What “Reparenting” Actually Means
Reparenting refers to the process of providing yourself, or receiving from another person, the corrective emotional experiences that were missing or insufficient in childhood, with the goal of healing attachment wounds and developing a healthier internal working model of relationships.
The term is used across a wide range of therapeutic and self-help contexts, which is part of what makes it so hard to evaluate as a concept. In some contexts it refers to what a therapist does by holding a consistent, attuned, secure-base presence with a client over time. In schema therapy, it refers to what Jeffrey Young called “limited reparenting” — a structured way the therapist provides the corrective emotional experiences a client didn’t receive in childhood, within appropriate professional boundaries. In inner child work, reparenting typically means developing a compassionate internal relationship with the wounded child parts of yourself. And in the Ideal Parent Figure method developed by Dr. Daniel P. Brown and Dr. David Elliott, reparenting happens through guided imagery in which you imaginatively receive the care you needed as a child from figures who are perfectly suited to your specific nature.

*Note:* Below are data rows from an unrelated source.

(* ===== verification/Jest.v ===== *)
(** * pkg/adapter/jest

    Discovery of test files and execution from the JSON report.  The processes,
    the decoding of their JSON and [filepath.Rel] against the work directory are
    parameters. *)

From S2P Require Import Prelude GoFloat GoFmt GoRegexp GoStrings Model Effects Worker Pytest.

(** ** Discovery *)

(** [paths] is what the listing decodes to; the error of [filepath.Rel] is not
    looked at. *)
Definition parseListTests (rel : string -> string) (paths : result (list string)) : result (list TestEntry) :=
  match paths with
  | Err e => Err (ErrWrap "parse listTests" e)
  | Ok ps => Ok ((fun p => mkTestEntry (rel p) "<file>" "" "" []) <$> ps)
  end.

Definition DiscoverJest (rel : string -> string) (listed : result (result (list string))) : result (list TestEntry) :=
  match listed with
  | Err e => Err (ErrWrap "jest --listTests" e)
  | Ok paths => parseListTests rel paths
  end.

(** ** The report *)

Record assertionResult := mkAssertionResult {
  ar_AncestorTitles : list string;
  ar_Title : string;
  ar_FullName : string;
  ar_Status : string;
  ar_Duration : float64;
  ar_FailureMessages : list string
}.

Record jestFile := mkJestFile {
  jf_Name : string;
  jf_AssertionResults : list assertionResult
}.

Abbreviation jestReport := (list jestFile) (only parsing).

Definition translate (s : string) : TestOutcome :=
  if String.eqb s "passed" then OutcomePassed
  else if String.eqb s "failed" then OutcomeFailed
  else if String.eqb s "skipped" || String.eqb s "pending" || String.eqb s "todo" then OutcomeSkipped
  else OutcomeErrored.

Definition assertionName (r : assertionResult) : string := String.concat " > " (ar_AncestorTitles r ++ [ar_Title r]).

Definition sigOf (sigs : gmap string (gmap string string)) (path name : string) : string :=
  match sigs !! path with Some byName => default "" (byName !! name) | None => "" end.

Definition jestResult (sigs : gmap string (gmap string string)) (started : Z) (path : string) (r : assertionResult) : Result :=
  let name := assertionName r in
  mkResult (mkTestEntry path name "" (sigOf sigs path name) []) (translate (ar_Status r)) (micros started)
    (micros (started + f64_trunc (ar_Duration r) * 1000000)) (f64_trunc (ar_Duration r)) "" "" ""
    (String.concat nl (ar_FailureMessages r)).

(** The results for the callback, and whether an error is returned. *)
Definition parseReport (rel : string -> string) (rep : result jestReport) (started : Z)
    (sigs : gmap string (gmap string string)) : list Result * bool :=
  match rep with
  | Err _ => ([], true)
  | Ok files => (concat ((fun f => jestResult sigs started (rel (jf_Name f)) <$> jf_AssertionResults f) <$> files), false)
  end.

(** ** Execution *)

(** One run: whether the temporary directory was made, the report file ([None]
    unreadable, else its decoding), the clock. *)
Record jestRun := mkJestRun {
  js_TempDir : bool;
  js_Report : option (result jestReport);
  js_Started : Z;
  js_Now : nat -> Z
}.

Definition jestArgs (reportPath : string) (tests : list TestEntry) : list string :=
  ["--json"; "--outputFile=" +:+ reportPath; "--passWithNoTests"] ++ (te_Path <$> tests).

Definition erroredJest (p : jestRun) (k : nat) (t : TestEntry) : Result :=
  mkResult t OutcomeErrored (micros (js_Started p)) (micros (js_Now p k))
    (Z.quot (js_Now p k - js_Started p) 1000000) "" "" "" "".

Definition ExecuteJest (rel : string -> string) (reportPath : string) (environ : list string)
    (run : list string -> list string -> jestRun) (astSignatures : list string -> gmap string (gmap string string))
    (tests : list TestEntry) (env : list (string * string)) : list Result * bool :=
  match tests with
  | [] => ([], false)
  | _ =>
      let p := run (jestArgs reportPath tests) (mergeEnv environ env) in
      if negb (js_TempDir p) then ([], true)
      else match js_Report p with
      | None => (imap (erroredJest p) tests, false)
      | Some rep => parseReport rel rep (js_Started p) (astSignatures (distinctPaths tests))
      end
  end.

These are not the same thing. They operate through different mechanisms, target different aspects of the attachment system, and produce different kinds of outcomes. Treating “reparenting” as a single, evaluable category is a bit like asking whether “exercise” works. It depends what you’re trying to accomplish, how you’re doing it, and whether you’re doing it well.
That said, some forms of reparenting have much stronger evidence behind them than others. And some goals — particularly the goal of actually shifting your attachment prototype from insecure to secure — require a more specific and structured approach than many generic reparenting frameworks provide.
The Important Distinction Between Processing and Restructuring
Processing past attachment wounds means developing understanding, compassion, and emotional integration around your history. Restructuring means actually changing the implicit, body-based patterns of the attachment system itself. These are not the same thing, and conflating them is one of the main reasons people can do significant emotional work without experiencing the level of change they were hoping for.
A lot of reparenting work, in practice, is primarily processing work. It helps you understand where your patterns came from, develop compassion for the child you were, grieve what you didn’t receive, and make sense of your relational habits in light of your history. This is genuinely valuable. Understanding your own story, and feeling it rather than just thinking it, matters. For many people, this kind of work produces real relief and shifts in self-understanding.
But understanding why you are the way you are is different from your nervous system learning a new way of being. The attachment system is largely implicit, meaning it operates below the level of conscious thought and narrative. Attachment patterns are not primarily stored as memories you can recall and examine. They live in the body’s automatic responses to closeness, threat, separation, and care. Insight alone, while useful, doesn’t necessarily touch this level of the system.
As Dr. Daniel P. Brown and Dr. David Elliott make clear in their 2016 text Attachment Disturbances in Adults, reducing or eliminating a negative — interpreting a dysfunctional internal working model, helping a client understand it — does not by itself create a positive. If what’s required is the development of a new, positive internal working model of secure attachment, then working only to understand or modify the old one will be insufficient. You need to directly introduce and repeatedly practice new attachment experiences in order to remap the system.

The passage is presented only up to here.